Hermanos bienamados en el Señor:
El Señor, que ama a todos los hombres y no aborrece a ninguna de sus criaturas, mueve invisiblemente los hilos de la Historia y le señala los grandes trazos, al tiempo que corrige los graves extravíos que desviarían la creación de su destino final. De acuerdo con aquella providencia, cuando el pueblo de Israel llenaba la copa de su corrupción, permitió la invasión del país y la deportación a Babilonia, de todas las personas notables y principales. Después de setenta años de exilio, el pueblo había reavivado su fe y había iniciado el camino de regreso al Dios de sus padres. En el proceso de retorno, había jugado un papel fundamental el magisterio de los profetas, mientras Dios, por su parte, había movido el corazón del rey de Persia, Ciro, para que devolviera a los exiliados la libertad y les procurara el soporte moral y económico necesario para regresar a su tierra y reconstruir el templo del Señor, sus casas y propiedades.
En este caso, el decurso de la historia dirigido por Dios, aparece condicionado por el comportamiento humano.

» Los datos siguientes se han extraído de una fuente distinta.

(* ===== verification/Server.v ===== *)
(** * Requests ([src/protocol/http.rs], [src/lib.rs], and the entry points of
    the three handlers)

    Routing, the advertisements, and the part of each handler that comes before
    its repository is known: parsing, the object format, and resolving the
    repository.  [AppStore] is the store of all repositories; each keeps the
    interfaces the handlers are proved against.  Percent-decoding of paths,
    decompression and size limits of bodies belong to the HTTP library and are
    not modelled, nor are access logs and metrics. *)

From S2P Require Import Prelude Bytes GixHash Keys Values Zlib PackDelta PackOut Store GixObject Walk Graph Discovery.
From S2P Require Import Effects Ingest Promote Repo PlanPack Pkt Errors Http Advertise Stream.
From S2P Require UploadPack ReceivePack UploadPackV0.
From stdpp Require Import gmap strings.
From Stdlib Require Import Lia.

(** ** The store of all repositories

    Ids are 64-bit.  [as_room] says that the stores are in order — what is stored
    is what the ids name, and the registry maps names to different ids — and that
    an id is left to hand out: from the last one on, the counter gives the same
    id again and again. *)
Class AppStore (Oid StoreErr ObjErr G : Type) `{OidLib Oid} {Zl : ZlibLib} : Type := {
  as_walk : RepoId -> WalkStore Oid StoreErr ObjErr G;
  as_promote : forall r, PromoteStore Oid StoreErr ObjErr G (WS := as_walk r);
  as_repo : forall r, RepoStore Oid StoreErr ObjErr G (PS := as_promote r);
  as_repos : G -> gmap bytes RepoMeta;
  as_room : G -> Prop;
  lookup_repo : bytes -> SE G StoreErr (option RepoMeta);
  get_or_create_repo : bytes -> SE G StoreErr RepoMeta;

  (** nothing of repository [r] changed *)
  as_same_repo : RepoId -> G -> G -> Prop := fun r g g' =>
    ws_same (WalkStore := as_walk r) g g' /\ ps_later (PromoteStore := as_promote r) g g'
    /\ (ps_intact (PromoteStore := as_promote r) g -> ps_intact (PromoteStore := as_promote r) g');
  as_same : G -> G -> Prop := fun g g' =>
    as_repos g' = as_repos g /\ forall r, repo_wf r -> as_same_repo r g g';
  as_others : RepoId -> G -> G -> Prop := fun r g g' =>
    as_repos g' = as_repos g /\ forall r', repo_wf r' -> r' <> r -> as_same_repo r' g g';
  (** a new id for a new name, and the new repository's [HEAD] *)
  as_created : bytes -> RepoMeta -> G -> G -> Prop := fun name meta g g' =>
    as_repos g !! name = None /\ as_repos g' = <[name := meta]> (as_repos g)
    /\ (forall n m, as_repos g !! n = Some m -> rm_id m <> rm_id meta)
    /\ (forall r, repo_wf r -> r <> rm_id meta -> as_same_repo r g g')
    /\ ws_objects (WalkStore := as_walk (rm_id meta)) g' = ws_objects (WalkStore := as_walk (rm_id meta)) g
    /\ ws_graph (WalkStore := as_walk (rm_id meta)) g' = ws_graph (WalkStore := as_walk (rm_id meta)) g
    /\ ws_refs (WalkStore := as_walk (rm_id meta)) g'
       = <[HEAD_REF := Reference (rm_default_branch meta)]> (ws_refs (WalkStore := as_walk (rm_id meta)) g)
    /\ ps_later (PromoteStore := as_promote (rm_id meta)) g g'
    /\ (ps_intact (PromoteStore := as_promote (rm_id meta)) g -> ps_intact (PromoteStore := as_promote (rm_id meta)) g');

  as_repos_wf : forall g n m, as_repos g !! n = Some m -> repo_wf (rm_id m);
  as_ids : forall g n1 n2 m1 m2, as_room g -> as_repos g !! n1 = Some m1 -> as_repos g !! n2 = Some m2 ->
    rm_id m1 = rm_id m2 -> n1 = n2;
  as_intact : forall g r, as_room g -> ps_intact (PromoteStore := as_promote r) g;
  as_isolated : forall r, repo_wf r -> RepoKeeps (RS := as_repo r) (while_intact (PS := as_promote r) (as_others r));
  lookup_repo_spec : forall name g r g', lookup_repo name g = (r, g') ->
    as_same g g' /\ forall v, r = Ok v -> v = as_repos g !! name;
  get_or_create_repo_spec : forall name g r g', as_room g -> get_or_create_repo name g = (r, g') ->
    match r with
    | Ok meta => (as_same g g' /\ as_repos g !! name = Some meta) \/ (repo_wf (rm_id meta) /\ as_created name meta g g')
    | Err _ => as_same g g' \/ exists meta, repo_wf (rm_id meta) /\ as_created name meta g g'
    end;
}.

(** [headers] as far as the server reads them: the [Git-Protocol] header. *)
Record HttpRequest : Type := mkHttpRequest {
  hr_path : bytes;
  hr_query : option bytes;
  hr_git_protocol : option bytes;
  hr_body : bytes;
}.

Inductive Method : Set := Get | Post.

Section server.
Context {PktErr : Type} {Pk : PktLib PktErr} {Oid : Type} {OL : OidLib Oid} {Zl : ZlibLib}.
Context {Digest HashErr F : Type} {PF : PackFormat Oid Digest HashErr F}.
Context {StoreErr ObjErr DecodeError G : Type} {OB : ObjectLib Oid DecodeError}.
Context {AS : AppStore Oid StoreErr ObjErr G} {CS : Classify StoreErr} {CO : Classify ObjErr}.
Context {Bundle IoErr PackErr InitErr PackDecodeErr : Type}.
Context {PL : PackLib Oid Bundle PackErr InitErr PackDecodeErr}.

(** The configuration, and the bounds on the model's loops. *)
Context (auto_create_repos : bool) (fuel gfuel : nat).

(** What happens outside: how much of a streamed response its client reads,
    and whether a received pack can be spooled. *)
Context (room : option nat) (spooling : option IoErr).

(** ** Entry points *)

Definition not_found : Response := plain NOT_FOUND (bs "repository not found").

(** The object format a request may ask for. *)
Definition unsupported_format (format : option bytes) : option bytes :=
  match format with
  | Some format => if decide (format <> bs "sha1") then Some format else None
  | None => None
  end.

(** [upload_pack::upload_pack]. *)
Definition upload_pack (repo : bytes) (git_protocol : option bytes) (body : bytes) : G -> Response * G := fun g =>
  if negb (wants_v2 git_protocol) then (UploadPack.version_error, g)
  else
    match UploadPack.parse_request body with
    | Err _ => (plain BAD_REQUEST (bs "malformed upload-pack request"), g)
    | Ok request =>
        match unsupported_format (UploadPack.rq_object_format request) with
        | Some format => (UploadPack.err_line (bs "unsupported object format: " ++ format), g)
        | None =>
            match lookup_repo repo g with
            | (Ok (Some meta), g) =>
                UploadPack.dispatch (RS := as_repo (rm_id meta)) fuel meta request room g
            | (Ok None, g) => (not_found, g)
            | (Err err, g) => (UploadPack.error_response (classify err), g)
            end
        end
    end.

(** [upload_pack_v0::upload_pack]. *)
Definition upload_pack_v0 (repo body : bytes) : G -> Response * G := fun g =>
  match UploadPackV0.parse_request body with
  | Err UploadPackV0.Filter => (UploadPack.reject_fetch (bs "filter requires protocol v2"), g)
  | Err UploadPackV0.Malformed => (UploadPackV0.malformed, g)
  | Ok request =>
      match lookup_repo repo g with
      | (Ok (Some meta), g) => UploadPackV0.upload_pack (RS := as_repo (rm_id meta)) fuel meta request room g
      | (Ok None, g) => (not_found, g)
      | (Err err, g) => (UploadPack.error_response (classify err), g)
      end
  end.

(** [receive_pack::resolve_repo]; the error is logged and dropped. *)
Definition resolve_repo (repo : bytes) : SE G unit (option RepoMeta) :=
  se_map_err (fun _ => tt)
    (if auto_create_repos then do! meta <- get_or_create_repo repo; se_ret (Some meta)
     else lookup_repo repo).

(** [receive_pack::receive_pack]. *)
Definition receive_pack (repo body : bytes) : G -> Response * G := fun g =>
  match ReceivePack.parse_request body with
  | Err _ => (plain BAD_REQUEST (bs "malformed receive-pack request"), g)
  | Ok request =>
      match resolve_repo repo g with
      | (Ok (Some meta), g) => ReceivePack.push (RS := as_repo (rm_id meta)) fuel gfuel meta spooling request g
      | (Ok None, g) => (not_found, g)
      | (Err _, g) => (internal_error, g)
      end
  end.

(** ** Advertisements *)

Definition upload_pack_advert (repo : bytes) (git_protocol : option bytes) : G -> Response * G := fun g =>
  match lookup_repo repo g with
  | (Ok (Some meta), g) =>
      if wants_v2 git_protocol then
        match advertise_upload_pack with
        | Ok body => (git_response OK UPLOAD_ADVERTISEMENT_CONTENT_TYPE body, g)
        | Err _ => (internal_error, g)
        end
      else
        match UploadPackV0.advertise (RS := as_repo (rm_id meta)) meta g with
        | (Ok body, g) => (git_response OK UPLOAD_ADVERTISEMENT_CONTENT_TYPE body, g)
        | (Err _, g) => (internal_error, g)
        end
  | (Ok None, g) => (not_found, g)
  | (Err _, g) => (internal_error, g)
  end.

Definition receive_pack_advert (repo : bytes) : G -> Response * G := fun g =>
  let answer (meta : RepoMeta) (g : G) : Response * G :=
    match rs_list_refs (RepoStore := as_repo (rm_id meta)) None g with
    | (Ok refs, g) =>
        match advertise_receive_pack refs (rm_object_format meta) with
        | Ok body => (git_response OK RECEIVE_ADVERTISEMENT_CONTENT_TYPE body, g)
        | Err _ => (internal_error, g)
        end
    | (Err _, g) => (internal_error, g)
    end in
  if auto_create_repos then
    match get_or_create_repo repo g with
    | (Ok meta, g) => answer meta g
    | (Err _, g) => (internal_error, g)
    end
  else
    match lookup_repo repo g with
    | (Ok (Some meta), g) => answer meta g
    | (Ok None, g) => (not_found, g)
    | (Err _, g) => (internal_error, g)
    end.

(** ** Routes *)

Definition bad_name : Response := plain BAD_REQUEST (bs "invalid repository name").

Definition info_refs (r : HttpRequest) : G -> Response * G := fun g =>
  match strip_endpoint (hr_path r) INFO_REFS with
  | None => (plain NOT_FOUND (bs "not found"), g)
  | Some prefix =>
      match repo_name prefix with
      | Err InvalidRepoName => (bad_name, g)
      | Ok repo =>
          match service_param (hr_query r) with
          | Some s =>
              if decide (s = SERVICE_UPLOAD_PACK) then upload_pack_advert repo (hr_git_protocol r) g
              else if decide (s = SERVICE_RECEIVE_PACK) then receive_pack_advert repo g
              else (plain BAD_REQUEST (bs "missing or unsupported service parameter"), g)
          | None => (plain BAD_REQUEST (bs "missing or unsupported service parameter"), g)
          end
      end
  end.

Definition git_rpc (r : HttpRequest) : G -> Response * G := fun g =>
  match strip_endpoint (hr_path r) RECEIVE_PACK with
  | Some prefix =>
      match repo_name prefix with
      | Ok repo => receive_pack repo (hr_body r) g
      | Err InvalidRepoName => (bad_name, g)
      end
  | None =>
      match strip_endpoint (hr_path r) UPLOAD_PACK with
      | Some prefix =>
          match repo_name prefix with
          | Ok repo =>
              if wants_v2 (hr_git_protocol r) then upload_pack repo (hr_git_protocol r) (hr_body r) g
              else upload_pack_v0 repo (hr_body r) g
          | Err InvalidRepoName => (bad_name, g)
          end
      | None => (plain NOT_FOUND (bs "not found"), g)
      end
  end.

(** The catch-all route of [app]. *)
Definition app (m : Method) (r : HttpRequest) : G -> Response * G :=
  match m with Get => info_refs r | Post => git_rpc r end.

End server.

(** ** Requests keep every repository whole *)

Section whole.
Context {PktErr : Type} {Pk : PktLib PktErr} {Oid : Type} {OL : OidLib Oid} {Zl : ZlibLib}.
Context {Digest HashErr F : Type} {PF : PackFormat Oid Digest HashErr F}.
Context {StoreErr ObjErr DecodeError G : Type} {OB : ObjectLib Oid DecodeError}.
Context {AS : AppStore Oid StoreErr ObjErr G} {CS : Classify StoreErr} {CO : Classify ObjErr}.
Context {Bundle IoErr PackErr InitErr PackDecodeErr : Type}.
Context {PL : PackLib Oid Bundle PackErr InitErr PackDecodeErr}.

Abbreviation sound_in r g := (ReceivePack.sound (DecodeError := DecodeError) (IoErr := IoErr) (PackErr := PackErr)
  (InitErr := InitErr) (PackDecodeErr := PackDecodeErr) (OB := OB) (PS := as_promote r) g).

Siempre que el pueblo prescinde de Dios, cava una fosa a sus pies y prepara la ruina, mientras no se produzca la conversión y la vuelta, porque Dios es el único bien total del hombre: Yo soy el Señor, y no hay otro. Con todo, Dios deja que los hombres hagan su camino.
En esta misma línea de proceder, la misión de Jesús no fue política; no se arrogó el gobierno de la casa terrenal y se limitó a preparar a los hombres para que estuvieran en condiciones de gobernarla con equidad y justicia. Su reto fue el de convertir el corazón de los hombres, de manera que estuvieran en condiciones de gobernar la vida terrenal según el plan de Dios. Sus enemigos querían implicarle en cuestiones políticas, pero el se defendió con firme cautela. Lo cuenta San Mateo: Los fariseos…llegaron a un acuerdo para comprometer a Jesús con una pregunta. Le enviaron unos discípulos, con unos partidarios de Herodes, y le dijeron: ‘ (…) ¿Es lícito pagar impuesto al Cesar o no?’ (…) Les dijo Jesús: (…) Pagadle al César lo que es del César y a Dios lo que es de Dios.
El deber de la Iglesia, ahora, es el de seguir la pauta de Jesús. Así que, no vale inmiscuirse en el gobierno de la ciudad terrena. La Iglesia no necesita más, ni pide otra cosa que libertad para profesar su fe, para anunciar la moral del Evangelio y espacio para servir a los hombres con amor y fidelidad.
Si el mundo estuviese atento al magisterio de la Iglesia, acogiendo y encarnando su espíritu de verdad, de amor y de justicia, los hombres de Estado dispondrían de los mejores medios para construir una sociedad de bienestar y de felicidad. Si los súbditos cristianos, por su parte, imitasen a los cristianos de Tesalónica, podríamos, entre todos, configurar un mundo que sería la antesala del cielo. Así escribe San Pablo a los tesalonicenses: Recordamos sin cesar la actividad de vuestra fe, el esfuerzo de vuestro amor y el aguante de vuestra esperanza en Jesucristo, nuestra Señor. (…) Cuando se proclamó el Evangelio entre vosotros, no hubo sólo palabras, sino además fuerza del Espíritu Santo y convicción profunda.